**What you will do**: The full set of entries, reproduced exactly, is the expected answer.

**Supplied material**:
━━━━━━━━

(** A goroutine over the file store: between calls, or inside one. *)
Inductive Thread :=
  | Idle (p : Prog A)
  | Making (key : string) (d : Doc) (k : option StoreErr -> Prog A) (dirs : list string)  (** [os.MkdirAll] *)
  | Writing (key : string) (d : Doc) (k : option StoreErr -> Prog A) (tmp : string) (ino : nat) (rest : string)
  | Linking (key : string) (d : Doc) (k : option StoreErr -> Prog A) (tmp : string)
  | Removing (p : Prog A) (tmp : string)                     (** the deferred [os.Remove] *)
  | Reading (k : Doc + StoreErr -> Prog A) (ino : nat).      (** the file is open *)

(** One system call.  Any of them may fail; a read that fails is one that fails
    when the file is opened, as it does on a directory or below a file.  [os.Stat]
    and [os.Link] take a directory for something that exists, and [os.Remove]
    removes one that is empty. *)
Inductive fstep : Thread -> FS -> Thread -> FS -> Prop :=
  | f_mkdir key d k fs : fstep (Idle (SCreate key d k)) fs (Making key d k (key_dirs root key)) fs
  | f_mkdir_there key d k dir dirs fs : fs_names fs !! dir = Some EDir -> fstep (Making key d k (dir :: dirs)) fs (Making key d k dirs) fs
  | f_mkdir_new key d k dir dirs fs :
      fs_names fs !! dir = None -> fstep (Making key d k (dir :: dirs)) fs (Making key d k dirs) (mkFS (<[dir := EDir]> (fs_names fs)) (fs_data fs))
  | f_mkdir_fail key d k dirs fs e : fstep (Making key d k dirs) fs (Idle (k (Some (ErrIO e)))) fs
  | f_temp key d k fs x tmp ino :
      tmp = Dir (keyPath root key) ++ "/.tmp-" ++ x -> no_slash x -> forallb (is_dir (fs_names fs)) (key_dirs root key) = true ->
      fs_names fs !! tmp = None -> fs_data fs !! ino = None ->
      fstep (Making key d k []) fs (Writing key d k tmp ino (bytes_of d)) (mkFS (<[tmp := EFile ino]> (fs_names fs)) (<[ino := ""]> (fs_data fs)))
  | f_write key d k tmp ino b piece rest fs :
      fs_data fs !! ino = Some b ->
      fstep (Writing key d k tmp ino (piece ++ rest)) fs (Writing key d k tmp ino rest) (mkFS (fs_names fs) (<[ino := b ++ piece]> (fs_data fs)))
  | f_write_fail key d k tmp ino rest fs e :
      fstep (Writing key d k tmp ino rest) fs (Removing (k (Some (ErrIO e))) tmp) fs
  | f_close key d k tmp ino fs : fstep (Writing key d k tmp ino "") fs (Linking key d k tmp) fs
  | f_link key d k tmp ino fs :
      fs_names fs !! tmp = Some (EFile ino) -> forallb (is_dir (fs_names fs)) (key_dirs root key) = true -> lookup_key root fs key = NoEntry ->
      fstep (Linking key d k tmp) fs (Removing (k None) tmp) (mkFS (<[keyPath root key := EFile ino]> (fs_names fs)) (fs_data fs))
  | f_link_exists key d k tmp fs e :
      lookup_key root fs key = Here e -> fstep (Linking key d k tmp) fs (Removing (k (Some ErrExists)) tmp) fs
  | f_link_fail key d k tmp fs e : fstep (Linking key d k tmp) fs (Removing (k (Some (ErrIO e))) tmp) fs
  | f_remove p tmp fs : fs_names fs !! tmp <> Some EDir -> fstep (Removing p tmp) fs (Idle p) (mkFS (delete tmp (fs_names fs)) (fs_data fs))
  | f_remove_fail p tmp fs : fstep (Removing p tmp) fs (Idle p) fs
  | f_open key k fs ino : lookup_key root fs key = Here (EFile ino) -> fstep (Idle (SGet key k)) fs (Reading k ino) fs
  | f_open_absent key k fs : lookup_key root fs key = NoEntry -> fstep (Idle (SGet key k)) fs (Idle (k (inr ErrNotFound))) fs
  | f_open_fail key k fs e : fstep (Idle (SGet key k)) fs (Idle (k (inr (ErrIO e)))) fs
  | f_read k ino b fs : fs_data fs !! ino = Some b -> fstep (Reading k ino) fs (Idle (k (inl (doc_of b)))) fs
  | f_stat key k fs e : lookup_key root fs key = Here e -> fstep (Idle (SExists key k)) fs (Idle (k (inl true))) fs
  | f_stat_absent key k fs : lookup_key root fs key = NoEntry -> fstep (Idle (SExists key k)) fs (Idle (k (inl false))) fs
  | f_stat_fail key k fs e : fstep (Idle (SExists key k)) fs (Idle (k (inr (ErrIO e)))) fs
  | f_unlink key k fs e :
      lookup_key root fs key = Here e -> (e = EDir -> empty_dir (fs_names fs) (keyPath root key)) ->
      fstep (Idle (SDelete key k)) fs (Idle (k None)) (mkFS (delete (keyPath root key) (fs_names fs)) (fs_data fs))
  | f_unlink_absent key k fs : lookup_key root fs key = NoEntry -> fstep (Idle (SDelete key k)) fs (Idle (k None)) fs
  | f_unlink_fail key k fs e : fstep (Idle (SDelete key k)) fs (Idle (k (Some (ErrIO e)))) fs
  | f_now t k fs : fstep (Idle (Now k)) fs (Idle (k t)) fs
  | f_fresh x k fs : fstep (Idle (Fresh k)) fs (Idle (k x)) fs
  | f_rand r k fs : (forall e, r = inr e -> exists m, e = ErrIO m) -> fstep (Idle (Rand k)) fs (Idle (k r)) fs.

━━━━━━━━

**Exercise solution**:
(** A goroutine over the file store: between calls, or inside one. *)
Inductive Thread :=
  | Idle (p : Prog A)
  | Making (key : string) (d : Doc) (k : option StoreErr -> Prog A) (dirs : list string)  (** [os.MkdirAll] *)
  | Writing (key : string) (d : Doc) (k : option StoreErr -> Prog A) (tmp : string) (ino : nat) (rest : string)
  | Linking (key : string) (d : Doc) (k : option StoreErr -> Prog A) (tmp : string)
  | Removing (p : Prog A) (tmp : string)                     (** the deferred [os.Remove] *)
  | Reading (k : Doc + StoreErr -> Prog A) (ino : nat).      (** the file is open *)

(** One system call.  Any of them may fail; a read that fails is one that fails
    when the file is opened, as it does on a directory or below a file.  [os.Stat]
    and [os.Link] take a directory for something that exists, and [os.Remove]
    removes one that is empty. *)
Inductive fstep : Thread -> FS -> Thread -> FS -> Prop :=
  | f_mkdir key d k fs : fstep (Idle (SCreate key d k)) fs (Making key d k (key_dirs root key)) fs
  | f_mkdir_there key d k dir dirs fs : fs_names fs !! dir = Some EDir -> fstep (Making key d k (dir :: dirs)) fs (Making key d k dirs) fs
  | f_mkdir_new key d k dir dirs fs :
      fs_names fs !! dir = None -> fstep (Making key d k (dir :: dirs)) fs (Making key d k dirs) (mkFS (<[dir := EDir]> (fs_names fs)) (fs_data fs))
  | f_mkdir_fail key d k dirs fs e : fstep (Making key d k dirs) fs (Idle (k (Some (ErrIO e)))) fs
  | f_temp key d k fs x tmp ino :
      tmp = Dir (keyPath root key) ++ "/.tmp-" ++ x -> no_slash x -> forallb (is_dir (fs_names fs)) (key_dirs root key) = true ->
      fs_names fs !! tmp = None -> fs_data fs !! ino = None ->
      fstep (Making key d k []) fs (Writing key d k tmp ino (bytes_of d)) (mkFS (<[tmp := EFile ino]> (fs_names fs)) (<[ino := ""]> (fs_data fs)))
  | f_write key d k tmp ino b piece rest fs :
      fs_data fs !! ino = Some b ->
      fstep (Writing key d k tmp ino (piece ++ rest)) fs (Writing key d k tmp ino rest) (mkFS (fs_names fs) (<[ino := b ++ piece]> (fs_data fs)))
  | f_write_fail key d k tmp ino rest fs e :
      fstep (Writing key d k tmp ino rest) fs (Removing (k (Some (ErrIO e))) tmp) fs
  | f_close key d k tmp ino fs : fstep (Writing key d k tmp ino "") fs (Linking key d k tmp) fs
  | f_link key d k tmp ino fs :
      fs_names fs !! tmp = Some (EFile ino) -> forallb (is_dir (fs_names fs)) (key_dirs root key) = true -> lookup_key root fs key = NoEntry ->
      fstep (Linking key d k tmp) fs (Removing (k None) tmp) (mkFS (<[keyPath root key := EFile ino]> (fs_names fs)) (fs_data fs))
  | f_link_exists key d k tmp fs e :
      lookup_key root fs key = Here e -> fstep (Linking key d k tmp) fs (Removing (k (Some ErrExists)) tmp) fs
  | f_link_fail key d k tmp fs e : fstep (Linking key d k tmp) fs (Removing (k (Some (ErrIO e))) tmp) fs
  | f_remove p tmp fs : fs_names fs !! tmp <> Some EDir -> fstep (Removing p tmp) fs (Idle p) (mkFS (delete tmp (fs_names fs)) (fs_data fs))
  | f_remove_fail p tmp fs : fstep (Removing p tmp) fs (Idle p) fs
  | f_open key k fs ino : lookup_key root fs key = Here (EFile ino) -> fstep (Idle (SGet key k)) fs (Reading k ino) fs
  | f_open_absent key k fs : lookup_key root fs key = NoEntry -> fstep (Idle (SGet key k)) fs (Idle (k (inr ErrNotFound))) fs
  | f_open_fail key k fs e : fstep (Idle (SGet key k)) fs (Idle (k (inr (ErrIO e)))) fs
  | f_read k ino b fs : fs_data fs !! ino = Some b -> fstep (Reading k ino) fs (Idle (k (inl (doc_of b)))) fs
  | f_stat key k fs e : lookup_key root fs key = Here e -> fstep (Idle (SExists key k)) fs (Idle (k (inl true))) fs
  | f_stat_absent key k fs : lookup_key root fs key = NoEntry -> fstep (Idle (SExists key k)) fs (Idle (k (inl false))) fs
  | f_stat_fail key k fs e : fstep (Idle (SExists key k)) fs (Idle (k (inr (ErrIO e)))) fs
  | f_unlink key k fs e :
      lookup_key root fs key = Here e -> (e = EDir -> empty_dir (fs_names fs) (keyPath root key)) ->
      fstep (Idle (SDelete key k)) fs (Idle (k None)) (mkFS (delete (keyPath root key) (fs_names fs)) (fs_data fs))
  | f_unlink_absent key k fs : lookup_key root fs key = NoEntry -> fstep (Idle (SDelete key k)) fs (Idle (k None)) fs
  | f_unlink_fail key k fs e : fstep (Idle (SDelete key k)) fs (Idle (k (Some (ErrIO e)))) fs
  | f_now t k fs : fstep (Idle (Now k)) fs (Idle (k t)) fs
  | f_fresh x k fs : fstep (Idle (Fresh k)) fs (Idle (k x)) fs
  | f_rand r k fs : (forall e, r = inr e -> exists m, e = ErrIO m) -> fstep (Idle (Rand k)) fs (Idle (k r)) fs.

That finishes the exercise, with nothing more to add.